Segment Open

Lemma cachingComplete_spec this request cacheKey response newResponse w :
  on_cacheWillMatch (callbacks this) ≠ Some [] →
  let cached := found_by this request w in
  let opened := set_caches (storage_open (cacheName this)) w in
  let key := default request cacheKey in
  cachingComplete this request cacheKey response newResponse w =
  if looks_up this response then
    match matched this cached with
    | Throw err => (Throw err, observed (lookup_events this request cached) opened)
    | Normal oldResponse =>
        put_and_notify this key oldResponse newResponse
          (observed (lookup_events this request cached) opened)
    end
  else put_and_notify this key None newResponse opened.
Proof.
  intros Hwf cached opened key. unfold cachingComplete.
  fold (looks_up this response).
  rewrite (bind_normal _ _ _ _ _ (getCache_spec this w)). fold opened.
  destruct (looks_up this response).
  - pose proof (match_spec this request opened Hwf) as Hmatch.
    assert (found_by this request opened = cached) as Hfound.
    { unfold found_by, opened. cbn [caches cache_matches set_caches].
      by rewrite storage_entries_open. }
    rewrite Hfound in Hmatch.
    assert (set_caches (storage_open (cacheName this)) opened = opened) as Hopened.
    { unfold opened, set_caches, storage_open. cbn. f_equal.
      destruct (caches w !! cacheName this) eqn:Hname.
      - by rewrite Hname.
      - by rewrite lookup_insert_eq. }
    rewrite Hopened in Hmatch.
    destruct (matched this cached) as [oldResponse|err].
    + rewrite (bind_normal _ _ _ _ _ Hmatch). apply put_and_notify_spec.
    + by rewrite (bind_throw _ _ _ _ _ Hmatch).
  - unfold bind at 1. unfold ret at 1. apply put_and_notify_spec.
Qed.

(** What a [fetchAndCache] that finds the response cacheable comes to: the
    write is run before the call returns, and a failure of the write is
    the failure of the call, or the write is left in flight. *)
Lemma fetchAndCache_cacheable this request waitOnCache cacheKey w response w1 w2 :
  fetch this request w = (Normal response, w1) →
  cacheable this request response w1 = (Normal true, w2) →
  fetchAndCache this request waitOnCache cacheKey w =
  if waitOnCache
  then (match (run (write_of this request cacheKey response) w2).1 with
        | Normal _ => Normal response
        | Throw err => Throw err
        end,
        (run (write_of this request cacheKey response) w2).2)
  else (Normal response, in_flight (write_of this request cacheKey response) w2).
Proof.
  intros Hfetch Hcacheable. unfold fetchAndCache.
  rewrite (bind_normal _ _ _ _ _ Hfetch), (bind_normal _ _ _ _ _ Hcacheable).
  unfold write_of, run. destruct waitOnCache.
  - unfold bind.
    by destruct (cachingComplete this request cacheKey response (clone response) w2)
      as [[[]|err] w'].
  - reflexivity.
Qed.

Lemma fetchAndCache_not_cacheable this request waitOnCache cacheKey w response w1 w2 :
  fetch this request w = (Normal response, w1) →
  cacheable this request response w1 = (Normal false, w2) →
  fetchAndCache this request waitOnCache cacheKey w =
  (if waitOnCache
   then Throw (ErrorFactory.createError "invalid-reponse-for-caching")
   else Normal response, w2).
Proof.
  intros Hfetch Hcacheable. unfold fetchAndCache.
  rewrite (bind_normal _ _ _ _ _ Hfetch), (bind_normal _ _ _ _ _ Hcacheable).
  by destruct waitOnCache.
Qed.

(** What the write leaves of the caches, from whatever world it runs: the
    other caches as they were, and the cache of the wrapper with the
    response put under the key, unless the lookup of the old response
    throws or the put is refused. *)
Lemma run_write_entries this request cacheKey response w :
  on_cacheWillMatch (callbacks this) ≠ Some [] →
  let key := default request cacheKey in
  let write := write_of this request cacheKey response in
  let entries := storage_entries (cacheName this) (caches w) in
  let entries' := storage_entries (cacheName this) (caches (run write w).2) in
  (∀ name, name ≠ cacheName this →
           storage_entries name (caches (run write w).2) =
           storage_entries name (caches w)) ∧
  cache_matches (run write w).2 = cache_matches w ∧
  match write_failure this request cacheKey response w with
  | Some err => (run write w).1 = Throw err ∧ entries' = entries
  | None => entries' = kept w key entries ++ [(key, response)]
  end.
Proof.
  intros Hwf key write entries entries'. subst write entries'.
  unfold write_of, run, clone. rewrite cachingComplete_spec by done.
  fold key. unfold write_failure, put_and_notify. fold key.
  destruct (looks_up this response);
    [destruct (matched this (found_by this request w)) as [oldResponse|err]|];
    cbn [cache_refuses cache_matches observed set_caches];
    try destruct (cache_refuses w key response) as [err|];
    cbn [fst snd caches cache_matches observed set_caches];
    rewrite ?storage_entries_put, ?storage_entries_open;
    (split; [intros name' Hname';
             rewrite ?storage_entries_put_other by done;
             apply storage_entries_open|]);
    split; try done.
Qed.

Segment Closed

| Directions |
Go through the entries and repeat each one exactly.

| Response to this task |
Lemma cachingComplete_spec this request cacheKey response newResponse w :
  on_cacheWillMatch (callbacks this) ≠ Some [] →
  let cached := found_by this request w in
  let opened := set_caches (storage_open (cacheName this)) w in
  let key := default request cacheKey in
  cachingComplete this request cacheKey response newResponse w =
  if looks_up this response then
    match matched this cached with
    | Throw err => (Throw err, observed (lookup_events this request cached) opened)
    | Normal oldResponse =>
        put_and_notify this key oldResponse newResponse
          (observed (lookup_events this request cached) opened)
    end
  else put_and_notify this key None newResponse opened.
Proof.
  intros Hwf cached opened key. unfold cachingComplete.
  fold (looks_up this response).
  rewrite (bind_normal _ _ _ _ _ (getCache_spec this w)). fold opened.
  destruct (looks_up this response).
  - pose proof (match_spec this request opened Hwf) as Hmatch.
    assert (found_by this request opened = cached) as Hfound.
    { unfold found_by, opened. cbn [caches cache_matches set_caches].
      by rewrite storage_entries_open. }
    rewrite Hfound in Hmatch.
    assert (set_caches (storage_open (cacheName this)) opened = opened) as Hopened.
    { unfold opened, set_caches, storage_open. cbn. f_equal.
      destruct (caches w !! cacheName this) eqn:Hname.
      - by rewrite Hname.
      - by rewrite lookup_insert_eq. }
    rewrite Hopened in Hmatch.
    destruct (matched this cached) as [oldResponse|err].
    + rewrite (bind_normal _ _ _ _ _ Hmatch). apply put_and_notify_spec.
    + by rewrite (bind_throw _ _ _ _ _ Hmatch).
  - unfold bind at 1. unfold ret at 1. apply put_and_notify_spec.
Qed.

(** What a [fetchAndCache] that finds the response cacheable comes to: the
    write is run before the call returns, and a failure of the write is
    the failure of the call, or the write is left in flight. *)
Lemma fetchAndCache_cacheable this request waitOnCache cacheKey w response w1 w2 :
  fetch this request w = (Normal response, w1) →
  cacheable this request response w1 = (Normal true, w2) →
  fetchAndCache this request waitOnCache cacheKey w =
  if waitOnCache
  then (match (run (write_of this request cacheKey response) w2).1 with
        | Normal _ => Normal response
        | Throw err => Throw err
        end,
        (run (write_of this request cacheKey response) w2).2)
  else (Normal response, in_flight (write_of this request cacheKey response) w2).
Proof.
  intros Hfetch Hcacheable. unfold fetchAndCache.
  rewrite (bind_normal _ _ _ _ _ Hfetch), (bind_normal _ _ _ _ _ Hcacheable).
  unfold write_of, run. destruct waitOnCache.
  - unfold bind.
    by destruct (cachingComplete this request cacheKey response (clone response) w2)
      as [[[]|err] w'].
  - reflexivity.
Qed.

Lemma fetchAndCache_not_cacheable this request waitOnCache cacheKey w response w1 w2 :
  fetch this request w = (Normal response, w1) →
  cacheable this request response w1 = (Normal false, w2) →
  fetchAndCache this request waitOnCache cacheKey w =
  (if waitOnCache
   then Throw (ErrorFactory.createError "invalid-reponse-for-caching")
   else Normal response, w2).
Proof.
  intros Hfetch Hcacheable. unfold fetchAndCache.
  rewrite (bind_normal _ _ _ _ _ Hfetch), (bind_normal _ _ _ _ _ Hcacheable).
  by destruct waitOnCache.
Qed.

(** What the write leaves of the caches, from whatever world it runs: the
    other caches as they were, and the cache of the wrapper with the
    response put under the key, unless the lookup of the old response
    throws or the put is refused. *)
Lemma run_write_entries this request cacheKey response w :
  on_cacheWillMatch (callbacks this) ≠ Some [] →
  let key := default request cacheKey in
  let write := write_of this request cacheKey response in
  let entries := storage_entries (cacheName this) (caches w) in
  let entries' := storage_entries (cacheName this) (caches (run write w).2) in
  (∀ name, name ≠ cacheName this →
           storage_entries name (caches (run write w).2) =
           storage_entries name (caches w)) ∧
  cache_matches (run write w).2 = cache_matches w ∧
  match write_failure this request cacheKey response w with
  | Some err => (run write w).1 = Throw err ∧ entries' = entries
  | None => entries' = kept w key entries ++ [(key, response)]
  end.
Proof.
  intros Hwf key write entries entries'. subst write entries'.
  unfold write_of, run, clone. rewrite cachingComplete_spec by done.
  fold key. unfold write_failure, put_and_notify. fold key.
  destruct (looks_up this response);
    [destruct (matched this (found_by this request w)) as [oldResponse|err]|];
    cbn [cache_refuses cache_matches observed set_caches];
    try destruct (cache_refuses w key response) as [err|];
    cbn [fst snd caches cache_matches observed set_caches];
    rewrite ?storage_entries_put, ?storage_entries_open;
    (split; [intros name' Hname';
             rewrite ?storage_entries_put_other by done;
             apply storage_entries_open|]);
    split; try done.
Qed.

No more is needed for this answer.